*** Begin section ***
(* ===== verification/PassTheorems.v ===== *)
(** * What one pass of the dispatch loop does

    The lookups of [reconcile_two_phase], [reconcile_mbb] and the latency updates,
    the stations a pass leaves alone, convergence when the commands succeed, and
    what the worker takes from its queue. *)

From S2P Require Import Prelude.
From S2P Require Import PyFloat.
From S2P Require Import PyData.
From S2P Require Import PyTime.
From S2P Require Import GroundTypes.
From S2P Require Import EventDiff.
From S2P Require Import AgentHealth.
From S2P Require Import EpochSync.
From S2P Require Import DesiredState.
From S2P Require Import Authority.
From S2P Require Import Actuation.
From S2P Require Import DispatchPlanner.
From S2P Require Import ReconcileTheorems.
From S2P Require Import ContactDrain.
From S2P Require Import Placement.
From S2P Require Import Substrate.
From S2P Require Import NodeAgentBatches.
From S2P Require Import BatchTheorems.
From S2P Require Import DispatchActuator.
From S2P Require Import ActuatorTheorems.
From S2P Require Import LongDelayStages.
From S2P Require Import Adoption.
From S2P Require Import StationState.
From S2P Require Import Recovery.
From S2P Require Import DispatchLoop.
From S2P Require Import StationTheorems.
From S2P Require Import RecoveryTheorems.
From stdpp Require Import base list strings gmap.
Local Open Scope Z_scope.

(** ** Batches *)

(** Every pair the result is about succeeded. *)
Definition all_succeeded (h : Handled) : Prop := failed_pairs (hd_result h) = ∅.

(** Agents that account for every pair of a command. *)
Definition accountable (agents : Agents) : Prop := ∀ st cmd r desired,
  answer st cmd = Ok (r, desired) → failed_pairs r = ∅ → command_pairs cmd ⊆ succeeded_pairs r.

Lemma built_accounts ifaces types stations results requested :
  failed_pairs (build_actuation_result ifaces types stations results requested) = ∅ →
  requested ⊆ succeeded_pairs (build_actuation_result ifaces types stations results requested).
Proof.
  simpl. intros Hf p Hp. apply elem_of_filter. split; [|done]. destruct (pr_success _) eqn:E; [done|].
  exfalso. apply (not_elem_of_empty (C := gset node_pair) p). rewrite <- Hf. by apply elem_of_filter.
Qed.

Lemma actuator_accountable loc cfg rates max_age fence transport comp reasons t :
  accountable (actuator_agents loc cfg rates max_age fence transport comp reasons t).
Proof.
  intros st [pairs|pairs desired] r d' H Hf; cbn [answer actuator_agents] in H; unfold actuator_answer in H.
  - rbind H as [r' downs] Hs. injection H as -> _. unfold send_batch_down in Hs.
    rbind Hs as plan Hplan. rbind Hs as r' Hj. injection Hs as -> _. unfold judge in Hj.
    rbind Hj as results Hg. injection Hj as <-. apply built_accounts in Hf.
    intros p Hp. apply Hf. by rewrite elem_of_list_to_set, elem_of_sorted_set.
  - rbind H as [[r' d1] ups] Hs. injection H as -> _. unfold send_batch_up in Hs.
    rbind Hs as u Hu. rbind Hs as [plan d2] Hplan. rbind Hs as r1 Hr. rbind Hs as ups' Hups.
    injection Hs as -> -> ->. unfold dispatch_link_up_plan in Hr. rbind Hr as results Hg.
    rbind Hr as types Ht. injection Hr as <-. apply built_accounts in Hf.
    intros p Hp. apply Hf. by rewrite elem_of_list_to_set, elem_of_sorted_set.
Qed.

Section Batches.
Context (cfg : SchedulerConfig) {agents : Agents}.
Abbreviation gcap := (cfg_gs_capacities cfg).
Abbreviation scap := (cfg_sat_capacities cfg).

Lemma send_batch_spec t log cmd released l log' :
  send_batch t log cmd = Ok (released, l, log') →
  released ⊆ command_pairs cmd ∧ ∃ new, log' = log ++ new ∧
    (accountable agents → Forall all_succeeded new → released = command_pairs cmd).
Proof.
  unfold send_batch. case_bool_decide as He.
  { intros [= <- <- <-]. split; [set_solver|]. exists []. rewrite app_nil_r. split; [done|]. by rewrite He. }
  unfold dispatch. intros H. rbind H as [r d] Hr. destruct (handle_actuation_result r); [done|].
  injection H as <- <- <-. assert (succeeded_pairs r ⊆ command_pairs cmd) as Hs.
  { intros p. by apply (answer_requested _ _ _ _ _ Hr). }
  split; [done|]. eexists. split; [done|]. intros Hacc [Hf _]%Forall_cons.
  apply set_eq. intros p. split; [apply Hs|]. by apply (Hacc _ _ _ _ Hr Hf).
Qed.

(** An acquiring stage adds links of [adds] and changes no other. *)
Lemma acquire_stage_spec t log desired adds t' log' added :
  acquire_stage cfg t log desired adds = Ok (t', log', added) →
  added ⊆ adds ∧ (∀ p, p ∈ added → is_Some (actual_links t' !! p)) ∧
  (∀ p, p ∉ added → actual_links t' !! p = actual_links t !! p) ∧
  ∃ new, log' = log ++ new ∧ (accountable agents → Forall all_succeeded new → added = adds).
Proof.
  unfold acquire_stage. intros H. rbind H as [[a d] l] Hb. rbind H as t1 H1. injection H as <- <- <-.
  apply send_batch_spec in Hb as [Hsub Hnew]. split; [done|]. split_and!; [..|done]; intros p Hp;
    destruct (acquires_lookup _ _ _ _ _ _ p H1) as [Hs ->].
  - rewrite bool_decide_true by (by apply elem_of_sorted_set). by apply Hs, elem_of_sorted_set.
  - rewrite bool_decide_false; [done|]. by rewrite elem_of_sorted_set.
Qed.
*** End section ***
Go to the line with "unfold acquire_stage. intros" and set down that line and every line after it, through the end of the material above, word for word.

  unfold acquire_stage. intros H. rbind H as [[a d] l] Hb. rbind H as t1 H1. injection H as <- <- <-.
  apply send_batch_spec in Hb as [Hsub Hnew]. split; [done|]. split_and!; [..|done]; intros p Hp;
    destruct (acquires_lookup _ _ _ _ _ _ p H1) as [Hs ->].
  - rewrite bool_decide_true by (by apply elem_of_sorted_set). by apply Hs, elem_of_sorted_set.
  - rewrite bool_decide_false; [done|]. by rewrite elem_of_sorted_set.
Qed.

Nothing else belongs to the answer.